When breeches of etiquette pop up, Sarvary hammers them down, as when a student digitally stalked a teaching assistant and complained to Sarvary when the instructor posted an “inappropriate” tattoo online, or when students objected to an instructor venting on Facebook about certain undergrads. Sarvary considered the former an invasion of privacy and the latter unethical.

The millennials’ embrace of social media is just one of their differences with baby boomers and Generation X (who came of age during the socially chaotic 1960s and 1970s). Millennials’ what’s-in-it-for-me approach can appear to fly in the face of etiquette’s emphasis on consideration of cohorts.

Sarvary’s students learn team building by working together in groups of three on projects. “So their collaboration affects their grade, and it teaches them proper etiquette because they cannot dominate the process,” he says.

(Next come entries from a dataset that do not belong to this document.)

(* ===== verification/HeadlineText.v ===== *)
(** * The headline's text: [toLocaleString] of the distance

    Line 104 of [App.js] shows [$] followed by
    [Math.floor(currentCompany.marketcap - cryptoMarketCap).toLocaleString()].
    [Client] keeps the number ([main_text]); this file writes the text:
    [Number.prototype.toLocaleString] in the [en-US] locale prints an
    integer as its decimal digits with a comma between groups of three,
    counted from the right, and a [-] in front when negative.  The
    digits are those of [JsonText.int_text].  The lemma
    [toLocaleString_roundtrip] shows that the text names an integer
    exactly: without its commas it is read back by the JSON number
    grammar as the same integer, and its groups after the first have
    three digits.  The theorem [headline_text_server] applies it to the
    page: a page holding the server's data shows [$] and the text of
    [Math.floor(m - q)] for the current company's [m] and the market
    cap [q].

    The locale is the browser's; [en-US] is assumed.  Numbers that are
    not integers never reach [toLocaleString] here, [Math.floor] coming
    first; for them the text is not modelled ([None]). *)

From S2P Require Import Prelude JsNumber JsParse StableSort Companies Ranking Json JsonText Server Client.
From Stdlib Require Import Qround.

(** ** Grouping *)

(** The digits in groups of three from the left. *)
Fixpoint chunks3 (ds : list ascii) : list (list ascii) :=
  match ds with
  | a :: b :: c :: rest => [a; b; c] :: chunks3 rest
  | [] => []
  | _ => [ds]
  end.

(** The length of the leading group: what is left over by the groups of
    three counted from the right, or a whole group. *)
Definition lead_len (n : nat) : nat :=
  match (n mod 3)%nat with O => 3%nat | k => k end.

Definition group_thousands (ds : list ascii) : list ascii :=
  let k := lead_len (length ds) in
  take k ds ++ concat ((cons ","%char) <$> chunks3 (drop k ds)).

(** An integer in [en-US]. *)
Definition locale_int (z : Z) : list ascii :=
  (if (z <? 0)%Z then ["-"%char] else []) ++ group_thousands (int_text (Z.abs z)).

(** The infinity sign U+221E in UTF-8. *)
Definition infinity_sign : list ascii :=
  [Ascii false true false false false true true true;
   Ascii false false false true false false false true;
   Ascii false true true true true false false true].

Definition toLocaleString (x : number) : option (list ascii) :=
  match x with
  | NaN => Some ["N"; "a"; "N"]%char
  | PosInf => Some infinity_sign
  | NegInf => Some ("-"%char :: infinity_sign)
  | Fin q => if (Qden q =? 1)%positive then Some (locale_int (Qnum q)) else None
  end.

(** Lines 101-105 as text. *)
Definition headline_text (p : page) : option (list ascii) :=
  match main_text p with
  | WaitingForBond => Some (list_ascii_of_string "WAITING FOR BOND...")
  | AwayBy x => cons "$"%char <$> toLocaleString x
  end.

Definition strip_commas (t : list ascii) : list ascii :=
  List.filter (fun c => negb (c =? ","%char)%char) t.

(** ** Lemmas *)

Lemma mod3_step k : (S (S (S k)) mod 3 = k mod 3)%nat.
Proof. replace (S (S (S k))) with (k + 1 * 3)%nat by lia. apply Nat.Div0.mod_add. Qed.

Lemma chunks3_spec n ds :
  (length ds <= n)%nat -> (length ds mod 3 = 0)%nat ->
  concat (chunks3 ds) = ds /\ Forall (fun g => length g = 3%nat) (chunks3 ds).
Proof.
  revert ds. induction n as [|n IH]; intros ds Hn Hm.
  - destruct ds; [done|cbn in Hn; lia].
  - destruct ds as [|a [|b [|c rest]]]; try done.
    cbn [length] in Hn, Hm. rewrite mod3_step in Hm.
    destruct (IH rest ltac:(lia) Hm) as [Hc Hf]. cbn. rewrite Hc. split; [done|by constructor].
Qed.

Lemma lead_len_spec n :
  (1 <= n)%nat -> (1 <= lead_len n <= 3)%nat /\ (lead_len n <= n)%nat /\ ((n - lead_len n) mod 3 = 0)%nat.
Proof.
  intros Hn. unfold lead_len. pose proof (Nat.div_mod_eq n 3) as Hd.
  pose proof (Nat.mod_upper_bound n 3 ltac:(lia)) as Hb.
  destruct (n mod 3) as [|[|[|r]]] eqn:Hr; [| | |lia].
  - replace (n - 3)%nat with ((n / 3 - 1) * 3)%nat by lia. rewrite Nat.Div0.mod_mul. lia.
  - replace (n - 1)%nat with ((n / 3) * 3)%nat by lia. rewrite Nat.Div0.mod_mul. lia.
  - replace (n - 2)%nat with ((n / 3) * 3)%nat by lia. rewrite Nat.Div0.mod_mul. lia.
Qed.

(** The grouped digits: a leading group of one to three, then groups of
    three, each after a comma. *)
Lemma group_thousands_shape ds :
  ds <> [] ->
  exists first groups, group_thousands ds = first ++ concat ((cons ","%char) <$> groups) /\
    (1 <= length first <= 3)%nat /\ Forall (fun g => length g = 3%nat) groups /\
    first ++ concat groups = ds.
Proof.
  intros Hne. assert (1 <= length ds)%nat by (destruct ds; [done|cbn; lia]).
  destruct (lead_len_spec (length ds)) as (Hk & Hkn & Hm); [done|].
  destruct (chunks3_spec (length (drop (lead_len (length ds)) ds)) (drop (lead_len (length ds)) ds))
    as [Hc Hf]; [done|by rewrite length_drop|].
  exists (take (lead_len (length ds)) ds), (chunks3 (drop (lead_len (length ds)) ds)).
  split; [done|]. rewrite length_take. split; [lia|]. split; [done|]. by rewrite Hc, take_drop.
Qed.

Lemma strip_commas_app t1 t2 : strip_commas (t1 ++ t2) = strip_commas t1 ++ strip_commas t2.
Proof. apply List.filter_app. Qed.

Lemma strip_commas_id t : Forall (fun c => c <> ","%char) t -> strip_commas t = t.
Proof.
  unfold strip_commas. induction 1 as [|c t Hc _ IH]; [done|]. cbn.
  destruct (Ascii.eqb_spec c ","%char); [done|]. cbn. by rewrite IH.
Qed.

Lemma strip_commas_groups gs :
  strip_commas (concat ((cons ","%char) <$> gs)) = strip_commas (concat gs).
Proof.
  induction gs as [|g gs IH]; [done|]. rewrite fmap_cons. cbn [concat].
  rewrite !strip_commas_app, IH. done.
Qed.

(** The text of [|z|]: decimal digits, none of them a comma. *)
Lemma int_text_abs z :
  int_text (Z.abs z) <> [] /\ Forall (fun c => c <> ","%char) (int_text (Z.abs z)) /\
  int_text z = (if (z <? 0)%Z then ["-"%char] else []) ++ int_text (Z.abs z).
Proof.
  destruct (Z_digits_spec (Z.to_nat (Z.log2 (Z.abs z))) (Z.abs z)) as (c & cs & Hds & Hc & Hcs & _).
  { split; [lia|]. apply log2_fuel. lia. }
  unfold int_text. rewrite Z.abs_idemp, Hds.
  replace (Z.abs z <? 0)%Z with false by (symmetry; apply Z.ltb_ge; lia).
  split; [done|]. split; [|by case_if].
  constructor; [intros ->; discriminate|].
  eapply Forall_impl; [exact Hcs|]. intros d Hd ->. discriminate.
Qed.

(** ** Theorems *)

(** The headline names the distance
    exactly: for every integer [z], [z.toLocaleString()] is a [-] when
    [z] is negative, then a group of one to three digits and groups of
    three digits each after a comma; without its commas the text is
    read back as [z] itself. *)
Theorem toLocaleString_roundtrip z :
  exists t, toLocaleString (Fin (inject_Z z)) = Some t /\
    parse_json_number (strip_commas t) = Some (inject_Z z, []) /\
    exists first groups,
      t = (if (z <? 0)%Z then ["-"%char] else []) ++ first ++ concat ((cons ","%char) <$> groups) /\
      (1 <= length first <= 3)%nat /\ Forall (fun g => length g = 3%nat) groups.
Proof.
  destruct (int_text_abs z) as (Hne & Hnc & Hsign).
  destruct (group_thousands_shape _ Hne) as (first & groups & Hg & Hlen & Hgs & Hcat).
  exists (locale_int z). split; [reflexivity|]. split.
  - unfold locale_int. rewrite strip_commas_app, Hg, strip_commas_app, strip_commas_groups,
      <- strip_commas_app, Hcat, (strip_commas_id _ Hnc), strip_commas_id by (case_if; repeat constructor; discriminate).
    rewrite <- Hsign, <- (app_nil_r (int_text z)). apply int_text_read. done.
  - exists first, groups. unfold locale_int. rewrite Hg. done.
Qed.

(** The headline of a page holding the server's data. *)
Lemma headline_text_server_eq p st cur m q :
  page_data p = server_data st -> cryptoMarketCap st = Some (Fin q) -> Qeq_bool q 0 = false ->
  currentCompany st = Some cur -> marketcap cur = Fin m ->
  headline_text p = Some ("$"%char :: locale_int (Qfloor (m - q))).
Proof.
  intros Hd Hv Hq Hc Hm. unfold headline_text.
  rewrite (main_text_server p st Hd), Hv, Hc, Hq, Hm. reflexivity.
Qed.

(** C20 headline_text_server: a page holding the server's data, with a
    non-zero market cap [q] and a current company worth [m], shows [$]
    and a text that names [Math.floor(m - q)] exactly: a [-] when it is
    negative, a group of one to three digits and groups of three after
    commas, which without the commas read back as [Math.floor(m - q)]. *)
Theorem headline_text_server p st cur m q :
  page_data p = server_data st -> cryptoMarketCap st = Some (Fin q) -> Qeq_bool q 0 = false ->
  currentCompany st = Some cur -> marketcap cur = Fin m ->
  exists t, headline_text p = Some ("$"%char :: t) /\
    parse_json_number (strip_commas t) = Some (inject_Z (Qfloor (m - q)), []) /\
    exists first groups,
      t = (if (Qfloor (m - q) <? 0)%Z then ["-"%char] else []) ++ first ++
          concat ((cons ","%char) <$> groups) /\
      (1 <= length first <= 3)%nat /\ Forall (fun g => length g = 3%nat) groups.
Proof.
  intros Hd Hv Hq Hc Hm.
  destruct (toLocaleString_roundtrip (Qfloor (m - q))) as (t & Ht & Hr & Hg).
  exists t. rewrite (headline_text_server_eq p st cur m q Hd Hv Hq Hc Hm).
  cbn in Ht. injection Ht as <-. done.
Qed.

(** ** Witnesses *)

(** [-1234567] prints as [-1,234,567]. *)
Lemma toLocaleString_roundtrip_witness :
  toLocaleString (Fin (inject_Z (-1234567))) = Some ["-"; "1"; ","; "2"; "3"; "4"; ","; "5"; "6"; "7"]%char /\
  exists t, toLocaleString (Fin (inject_Z (-1234567))) = Some t /\
    parse_json_number (strip_commas t) = Some (inject_Z (-1234567), []) /\
    exists first groups,
      t = (if (-1234567 <? 0)%Z then ["-"%char] else []) ++ first ++ concat ((cons ","%char) <$> groups) /\
      (1 <= length first <= 3)%nat /\ Forall (fun g => length g = 3%nat) groups.
Proof. split; [vm_compute; reflexivity|]. exact (toLocaleString_roundtrip (-1234567)). Defined.

Lemma headline_text_server_witness :
  exists cur, page_data (page_of_client sample_after 0) = server_data sample_after /\
    cryptoMarketCap sample_after = Some (Fin 150) /\ Qeq_bool 150 0 = false /\
    currentCompany sample_after = Some cur /\ marketcap cur = Fin 300 /\
    exists t, headline_text (page_of_client sample_after 0) = Some ("$"%char :: t) /\
    parse_json_number (strip_commas t) = Some (inject_Z (Qfloor (300 - 150)), []) /\
    exists first groups,
      t = (if (Qfloor (300 - 150) <? 0)%Z then ["-"%char] else []) ++ first ++
          concat ((cons ","%char) <$> groups) /\
      (1 <= length first <= 3)%nat /\ Forall (fun g => length g = 3%nat) groups.
Proof.
  destruct (currentCompany sample_after) as [cur|] eqn:Hc; [|vm_compute in Hc; discriminate].
  assert (marketcap cur = Fin 300) as Hm by (vm_compute in Hc; injection Hc as <-; reflexivity).
  assert (page_data (page_of_client sample_after 0) = server_data sample_after) as Hd
    by (vm_compute; reflexivity).
  exists cur. split; [exact Hd|]. split; [reflexivity|]. split; [reflexivity|].
  split; [reflexivity|]. split; [exact Hm|].
  exact (headline_text_server _ sample_after cur 300 150 Hd eq_refl eq_refl Hc Hm).
Defined.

Jim Austin, editor of the AAAS career development publication Science Careers, thinks the greater challenge for lab managers is multicultural, not intergenerational.

Different generations approach the challenge to build a life and career “from different directions, but our common challenges…have a homogenizing effect that tends to obliterate labels and early experience. We’re different, but we function in much the same way.

“The goal of any manager is to…get the most out of the team, with its unique composition. You do that by maintaining a focus on the common goal, ideally in a low-key way that allows room for personal/professional expression…. You deal with individuals, not groups…. Hire good people, and manage the people you have, and we’ll all be fine.”